[Stored data]
- - -
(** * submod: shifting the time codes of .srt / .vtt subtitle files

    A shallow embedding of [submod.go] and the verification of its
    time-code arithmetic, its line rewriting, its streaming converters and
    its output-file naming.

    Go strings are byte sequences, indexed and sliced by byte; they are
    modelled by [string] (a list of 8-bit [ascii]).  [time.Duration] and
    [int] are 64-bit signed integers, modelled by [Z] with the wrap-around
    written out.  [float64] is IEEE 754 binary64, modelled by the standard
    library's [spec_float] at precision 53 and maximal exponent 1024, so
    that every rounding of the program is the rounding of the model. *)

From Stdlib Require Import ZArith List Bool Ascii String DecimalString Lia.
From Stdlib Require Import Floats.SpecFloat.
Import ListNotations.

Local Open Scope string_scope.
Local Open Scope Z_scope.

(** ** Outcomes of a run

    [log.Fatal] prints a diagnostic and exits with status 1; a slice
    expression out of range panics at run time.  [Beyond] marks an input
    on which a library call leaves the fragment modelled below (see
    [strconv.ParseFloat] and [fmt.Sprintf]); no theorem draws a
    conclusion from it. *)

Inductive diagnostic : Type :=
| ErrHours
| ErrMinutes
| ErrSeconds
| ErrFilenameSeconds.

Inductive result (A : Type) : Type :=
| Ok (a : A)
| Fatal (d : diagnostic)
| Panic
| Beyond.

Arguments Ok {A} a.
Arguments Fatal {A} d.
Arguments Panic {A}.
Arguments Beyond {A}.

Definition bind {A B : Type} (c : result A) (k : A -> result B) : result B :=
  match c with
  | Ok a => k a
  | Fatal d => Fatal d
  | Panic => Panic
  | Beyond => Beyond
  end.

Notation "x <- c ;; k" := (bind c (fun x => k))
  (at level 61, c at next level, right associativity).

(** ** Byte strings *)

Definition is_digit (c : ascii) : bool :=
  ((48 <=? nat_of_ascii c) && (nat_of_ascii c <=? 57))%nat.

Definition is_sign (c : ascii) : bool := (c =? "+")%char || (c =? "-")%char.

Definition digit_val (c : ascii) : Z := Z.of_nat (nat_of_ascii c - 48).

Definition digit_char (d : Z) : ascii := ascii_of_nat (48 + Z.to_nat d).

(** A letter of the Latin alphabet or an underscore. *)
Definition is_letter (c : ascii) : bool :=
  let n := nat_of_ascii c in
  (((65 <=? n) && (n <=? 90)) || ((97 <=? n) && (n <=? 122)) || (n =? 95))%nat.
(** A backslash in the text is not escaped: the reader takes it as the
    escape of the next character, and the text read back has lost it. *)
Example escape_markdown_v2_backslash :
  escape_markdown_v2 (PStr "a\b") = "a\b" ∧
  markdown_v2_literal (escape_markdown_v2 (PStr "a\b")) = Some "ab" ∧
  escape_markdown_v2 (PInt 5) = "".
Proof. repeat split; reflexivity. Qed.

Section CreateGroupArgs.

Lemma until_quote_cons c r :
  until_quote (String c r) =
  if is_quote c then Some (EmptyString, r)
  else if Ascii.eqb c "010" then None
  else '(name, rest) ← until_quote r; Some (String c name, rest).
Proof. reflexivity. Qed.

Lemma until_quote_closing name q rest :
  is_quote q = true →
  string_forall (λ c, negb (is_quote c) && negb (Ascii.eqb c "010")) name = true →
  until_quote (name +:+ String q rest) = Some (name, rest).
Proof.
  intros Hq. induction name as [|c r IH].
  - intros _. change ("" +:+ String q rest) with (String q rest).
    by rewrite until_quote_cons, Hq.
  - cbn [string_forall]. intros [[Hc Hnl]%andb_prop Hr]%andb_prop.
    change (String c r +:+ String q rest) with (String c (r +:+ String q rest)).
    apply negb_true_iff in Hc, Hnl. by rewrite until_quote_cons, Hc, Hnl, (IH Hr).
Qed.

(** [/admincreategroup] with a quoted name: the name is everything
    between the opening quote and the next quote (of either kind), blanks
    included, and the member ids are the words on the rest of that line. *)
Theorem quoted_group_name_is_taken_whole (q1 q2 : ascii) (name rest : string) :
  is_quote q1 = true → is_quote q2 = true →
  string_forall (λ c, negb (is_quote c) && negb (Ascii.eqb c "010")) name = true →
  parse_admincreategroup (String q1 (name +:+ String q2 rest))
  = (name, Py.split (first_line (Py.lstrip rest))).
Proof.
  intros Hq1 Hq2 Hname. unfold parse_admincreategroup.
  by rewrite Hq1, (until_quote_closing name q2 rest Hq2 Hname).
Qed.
- - -
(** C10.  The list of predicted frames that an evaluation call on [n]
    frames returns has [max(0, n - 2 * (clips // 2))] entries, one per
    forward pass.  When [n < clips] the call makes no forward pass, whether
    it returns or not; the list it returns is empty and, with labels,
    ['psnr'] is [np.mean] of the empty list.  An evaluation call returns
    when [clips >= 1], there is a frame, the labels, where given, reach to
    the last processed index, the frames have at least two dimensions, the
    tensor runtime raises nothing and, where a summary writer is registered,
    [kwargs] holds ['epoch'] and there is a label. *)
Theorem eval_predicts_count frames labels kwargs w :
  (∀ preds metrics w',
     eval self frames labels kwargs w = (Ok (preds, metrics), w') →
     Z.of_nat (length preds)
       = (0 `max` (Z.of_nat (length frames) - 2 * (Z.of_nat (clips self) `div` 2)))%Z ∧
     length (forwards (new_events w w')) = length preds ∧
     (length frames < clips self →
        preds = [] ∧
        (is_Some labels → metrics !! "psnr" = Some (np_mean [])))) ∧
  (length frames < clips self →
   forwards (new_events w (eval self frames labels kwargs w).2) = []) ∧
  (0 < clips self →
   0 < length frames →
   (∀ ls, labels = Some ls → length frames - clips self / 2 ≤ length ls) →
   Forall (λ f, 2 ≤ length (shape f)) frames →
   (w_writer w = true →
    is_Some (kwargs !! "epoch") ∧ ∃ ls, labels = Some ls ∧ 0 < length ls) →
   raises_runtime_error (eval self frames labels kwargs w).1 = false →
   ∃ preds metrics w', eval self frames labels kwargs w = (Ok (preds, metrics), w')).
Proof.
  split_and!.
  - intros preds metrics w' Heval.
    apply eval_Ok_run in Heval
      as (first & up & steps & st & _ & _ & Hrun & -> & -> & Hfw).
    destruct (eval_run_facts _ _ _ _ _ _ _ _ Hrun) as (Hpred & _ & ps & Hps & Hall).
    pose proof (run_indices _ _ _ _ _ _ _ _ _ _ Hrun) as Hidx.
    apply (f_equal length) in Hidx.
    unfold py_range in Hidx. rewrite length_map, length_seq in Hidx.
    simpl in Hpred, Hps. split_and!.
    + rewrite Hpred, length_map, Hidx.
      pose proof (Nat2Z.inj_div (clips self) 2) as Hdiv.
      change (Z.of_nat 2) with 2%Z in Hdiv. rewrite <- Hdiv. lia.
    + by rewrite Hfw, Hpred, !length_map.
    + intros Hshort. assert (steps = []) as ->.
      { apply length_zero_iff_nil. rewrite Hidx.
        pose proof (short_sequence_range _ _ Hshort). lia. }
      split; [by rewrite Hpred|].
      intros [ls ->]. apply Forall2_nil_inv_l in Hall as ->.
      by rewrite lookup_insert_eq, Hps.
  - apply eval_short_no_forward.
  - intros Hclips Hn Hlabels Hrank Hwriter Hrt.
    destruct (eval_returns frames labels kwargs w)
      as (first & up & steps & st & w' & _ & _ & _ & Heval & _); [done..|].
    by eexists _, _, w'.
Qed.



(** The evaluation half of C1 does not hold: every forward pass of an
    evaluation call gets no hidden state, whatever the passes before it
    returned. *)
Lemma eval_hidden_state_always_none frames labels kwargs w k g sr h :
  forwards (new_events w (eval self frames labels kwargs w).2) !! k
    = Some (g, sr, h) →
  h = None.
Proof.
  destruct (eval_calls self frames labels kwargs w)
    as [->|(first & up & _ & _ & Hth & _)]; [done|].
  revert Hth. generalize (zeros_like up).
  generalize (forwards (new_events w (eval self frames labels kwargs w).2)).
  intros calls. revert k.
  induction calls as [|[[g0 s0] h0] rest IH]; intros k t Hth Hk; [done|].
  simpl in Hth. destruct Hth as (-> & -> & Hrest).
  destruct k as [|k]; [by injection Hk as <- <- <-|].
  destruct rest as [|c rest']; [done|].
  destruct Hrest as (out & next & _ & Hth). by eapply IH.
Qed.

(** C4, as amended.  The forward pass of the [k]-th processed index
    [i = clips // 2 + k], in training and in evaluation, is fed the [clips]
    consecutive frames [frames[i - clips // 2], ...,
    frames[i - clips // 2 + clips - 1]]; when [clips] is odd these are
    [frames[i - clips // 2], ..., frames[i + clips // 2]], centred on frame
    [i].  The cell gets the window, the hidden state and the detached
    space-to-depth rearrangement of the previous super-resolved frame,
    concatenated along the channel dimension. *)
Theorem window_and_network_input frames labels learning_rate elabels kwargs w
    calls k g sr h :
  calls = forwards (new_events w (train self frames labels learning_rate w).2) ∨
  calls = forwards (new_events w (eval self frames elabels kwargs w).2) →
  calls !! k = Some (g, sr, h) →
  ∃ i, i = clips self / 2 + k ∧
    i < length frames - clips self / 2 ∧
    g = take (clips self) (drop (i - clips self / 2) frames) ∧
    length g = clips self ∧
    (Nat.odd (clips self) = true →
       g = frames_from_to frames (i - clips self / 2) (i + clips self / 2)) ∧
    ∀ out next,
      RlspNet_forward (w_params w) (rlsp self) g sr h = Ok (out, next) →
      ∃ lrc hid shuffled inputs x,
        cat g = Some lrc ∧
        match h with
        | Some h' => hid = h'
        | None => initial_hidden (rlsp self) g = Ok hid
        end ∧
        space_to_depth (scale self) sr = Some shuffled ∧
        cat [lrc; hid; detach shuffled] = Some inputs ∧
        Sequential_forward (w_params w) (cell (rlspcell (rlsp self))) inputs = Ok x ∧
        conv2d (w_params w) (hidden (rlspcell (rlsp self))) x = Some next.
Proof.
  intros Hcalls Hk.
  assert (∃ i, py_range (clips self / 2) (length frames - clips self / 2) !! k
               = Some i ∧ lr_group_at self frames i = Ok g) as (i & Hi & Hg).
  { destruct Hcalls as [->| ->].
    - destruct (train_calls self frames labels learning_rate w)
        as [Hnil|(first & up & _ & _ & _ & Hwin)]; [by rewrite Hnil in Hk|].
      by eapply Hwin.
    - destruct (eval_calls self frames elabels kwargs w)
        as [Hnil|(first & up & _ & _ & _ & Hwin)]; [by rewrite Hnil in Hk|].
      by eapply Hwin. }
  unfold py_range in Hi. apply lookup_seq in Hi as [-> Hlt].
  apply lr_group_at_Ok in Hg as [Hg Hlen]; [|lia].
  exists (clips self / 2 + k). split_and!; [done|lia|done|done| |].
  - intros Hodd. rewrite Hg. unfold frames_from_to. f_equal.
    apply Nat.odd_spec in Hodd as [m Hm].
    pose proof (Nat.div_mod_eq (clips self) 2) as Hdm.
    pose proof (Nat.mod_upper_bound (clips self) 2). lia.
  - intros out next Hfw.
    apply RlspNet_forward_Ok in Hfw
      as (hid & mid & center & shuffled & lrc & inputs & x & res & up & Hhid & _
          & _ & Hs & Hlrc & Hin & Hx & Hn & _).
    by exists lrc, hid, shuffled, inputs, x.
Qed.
- - -
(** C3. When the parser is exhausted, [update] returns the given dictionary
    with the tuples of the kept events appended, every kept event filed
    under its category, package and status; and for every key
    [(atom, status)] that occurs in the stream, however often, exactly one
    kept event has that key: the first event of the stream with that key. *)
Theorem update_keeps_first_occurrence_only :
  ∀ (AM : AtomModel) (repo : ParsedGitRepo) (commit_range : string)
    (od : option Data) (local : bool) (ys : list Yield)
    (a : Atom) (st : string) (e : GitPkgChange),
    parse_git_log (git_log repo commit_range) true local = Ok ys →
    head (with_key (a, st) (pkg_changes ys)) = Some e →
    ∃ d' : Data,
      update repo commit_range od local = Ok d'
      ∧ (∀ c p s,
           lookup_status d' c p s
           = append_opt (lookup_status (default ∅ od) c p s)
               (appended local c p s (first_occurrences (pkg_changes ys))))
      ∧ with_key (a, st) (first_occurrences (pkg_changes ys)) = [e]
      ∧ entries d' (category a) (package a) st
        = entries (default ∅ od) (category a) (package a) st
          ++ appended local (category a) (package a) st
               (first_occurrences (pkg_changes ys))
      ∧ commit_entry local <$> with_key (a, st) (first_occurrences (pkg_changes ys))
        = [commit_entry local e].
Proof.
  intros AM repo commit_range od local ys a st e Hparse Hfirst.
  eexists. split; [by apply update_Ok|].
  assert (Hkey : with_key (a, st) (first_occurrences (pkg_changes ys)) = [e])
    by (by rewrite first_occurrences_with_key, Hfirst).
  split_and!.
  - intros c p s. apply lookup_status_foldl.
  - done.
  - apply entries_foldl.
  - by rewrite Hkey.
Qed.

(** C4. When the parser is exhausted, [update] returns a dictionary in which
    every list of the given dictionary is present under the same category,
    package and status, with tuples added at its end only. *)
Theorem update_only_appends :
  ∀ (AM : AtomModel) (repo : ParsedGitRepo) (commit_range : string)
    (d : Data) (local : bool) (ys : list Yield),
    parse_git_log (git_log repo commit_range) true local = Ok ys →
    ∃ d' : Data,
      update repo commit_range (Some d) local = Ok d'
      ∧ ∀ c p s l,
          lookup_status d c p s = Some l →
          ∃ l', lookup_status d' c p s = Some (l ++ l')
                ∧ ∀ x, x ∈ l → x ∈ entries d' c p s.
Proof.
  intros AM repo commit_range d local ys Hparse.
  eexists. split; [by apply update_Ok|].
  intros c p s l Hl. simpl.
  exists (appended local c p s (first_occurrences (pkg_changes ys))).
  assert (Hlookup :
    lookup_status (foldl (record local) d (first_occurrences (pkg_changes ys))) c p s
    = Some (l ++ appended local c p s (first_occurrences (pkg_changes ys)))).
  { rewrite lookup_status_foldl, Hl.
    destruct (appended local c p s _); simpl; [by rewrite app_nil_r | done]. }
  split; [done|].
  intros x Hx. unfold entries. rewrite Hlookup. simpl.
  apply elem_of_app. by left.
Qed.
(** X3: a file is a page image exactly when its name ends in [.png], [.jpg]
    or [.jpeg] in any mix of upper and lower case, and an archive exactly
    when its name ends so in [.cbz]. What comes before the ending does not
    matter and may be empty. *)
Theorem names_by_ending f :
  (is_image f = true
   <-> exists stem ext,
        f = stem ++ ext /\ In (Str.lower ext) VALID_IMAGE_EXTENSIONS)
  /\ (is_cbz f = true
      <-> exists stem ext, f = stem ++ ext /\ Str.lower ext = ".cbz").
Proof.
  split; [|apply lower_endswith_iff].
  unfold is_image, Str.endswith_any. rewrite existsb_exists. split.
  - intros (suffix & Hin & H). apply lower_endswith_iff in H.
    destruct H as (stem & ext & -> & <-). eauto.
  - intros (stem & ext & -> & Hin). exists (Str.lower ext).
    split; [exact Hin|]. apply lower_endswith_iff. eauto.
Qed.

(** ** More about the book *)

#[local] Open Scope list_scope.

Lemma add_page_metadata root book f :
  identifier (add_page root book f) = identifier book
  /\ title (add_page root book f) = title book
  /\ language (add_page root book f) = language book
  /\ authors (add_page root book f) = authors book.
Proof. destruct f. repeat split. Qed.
- - -
* _TASK STATEMENT_:
The lines above that hold the word "repo" should be found and copied out.

* _SOLUTION FOR THIS TASK_:
  ∀ (AM : AtomModel) (repo : ParsedGitRepo) (commit_range : string)
    parse_git_log (git_log repo commit_range) true local = Ok ys →
      update repo commit_range od local = Ok d'
  intros AM repo commit_range od local ys a st e Hparse Hfirst.
  ∀ (AM : AtomModel) (repo : ParsedGitRepo) (commit_range : string)
    parse_git_log (git_log repo commit_range) true local = Ok ys →
      update repo commit_range (Some d) local = Ok d'
  intros AM repo commit_range d local ys Hparse.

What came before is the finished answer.